## Task item:
Nothing but an exact repeat of the entries below should appear in your answer.

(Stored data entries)
(** * Food Affordability dashboard (Dashboard/dashb.py)

    A shallow embedding of the dashboard script: the four loaded tables,
    the pandas operations the render routines call on them (boolean row
    filter, groupby/aggregate, sort_values, head/tail, pivot, pct_change,
    dropna), the render routines themselves as programs over a store of
    data frames and a page of emitted widgets, and the view router.

    Numbers.  A pandas float64 cell is modelled by [float64]: an exact
    rational, one of the two infinities, or NaN (which is also how pandas
    represents a missing value).  Rounding and signed zeros are not
    modelled; the special values follow IEEE 754. *)

From Stdlib Require Import QArith Qcanon.
From stdpp Require Import strings numbers list sorting.

Close Scope Qc_scope.
Close Scope Q_scope.

(** ** float64 cells *)

Inductive float64 :=
| Fin (q : Qc)
| PInf
| NInf
| NaN.

Global Instance float64_eq_dec : EqDecision float64.
Proof. solve_decision. Defined.

Definition isna (x : float64) : bool :=
  match x with NaN => true | _ => false end.

Definition notna (x : float64) : bool := negb (isna x).

(** The infinity (or NaN) carrying the sign given by a comparison with 0. *)
Definition signed_inf (c : comparison) : float64 :=
  match c with Gt => PInf | Lt => NInf | Eq => NaN end.

Definition sgn (q : Qc) : comparison := (q ?= 0)%Qc.

Definition fneg (x : float64) : float64 :=
  match x with
  | Fin q => Fin (- q)%Qc
  | PInf => NInf
  | NInf => PInf
  | NaN => NaN
  end.

Definition fadd (x y : float64) : float64 :=
  match x, y with
  | NaN, _ | _, NaN => NaN
  | Fin a, Fin b => Fin (a + b)%Qc
  | PInf, NInf | NInf, PInf => NaN
  | PInf, _ | _, PInf => PInf
  | NInf, _ | _, NInf => NInf
  end.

## Completed task:
(** * Food Affordability dashboard (Dashboard/dashb.py)

    A shallow embedding of the dashboard script: the four loaded tables,
    the pandas operations the render routines call on them (boolean row
    filter, groupby/aggregate, sort_values, head/tail, pivot, pct_change,
    dropna), the render routines themselves as programs over a store of
    data frames and a page of emitted widgets, and the view router.

    Numbers.  A pandas float64 cell is modelled by [float64]: an exact
    rational, one of the two infinities, or NaN (which is also how pandas
    represents a missing value).  Rounding and signed zeros are not
    modelled; the special values follow IEEE 754. *)

From Stdlib Require Import QArith Qcanon.
From stdpp Require Import strings numbers list sorting.

Close Scope Qc_scope.
Close Scope Q_scope.

(** ** float64 cells *)

Inductive float64 :=
| Fin (q : Qc)
| PInf
| NInf
| NaN.

Global Instance float64_eq_dec : EqDecision float64.
Proof. solve_decision. Defined.

Definition isna (x : float64) : bool :=
  match x with NaN => true | _ => false end.

Definition notna (x : float64) : bool := negb (isna x).

(** The infinity (or NaN) carrying the sign given by a comparison with 0. *)
Definition signed_inf (c : comparison) : float64 :=
  match c with Gt => PInf | Lt => NInf | Eq => NaN end.

Definition sgn (q : Qc) : comparison := (q ?= 0)%Qc.

Definition fneg (x : float64) : float64 :=
  match x with
  | Fin q => Fin (- q)%Qc
  | PInf => NInf
  | NInf => PInf
  | NaN => NaN
  end.

Definition fadd (x y : float64) : float64 :=
  match x, y with
  | NaN, _ | _, NaN => NaN
  | Fin a, Fin b => Fin (a + b)%Qc
  | PInf, NInf | NInf, PInf => NaN
  | PInf, _ | _, PInf => PInf
  | NInf, _ | _, NInf => NInf
  end.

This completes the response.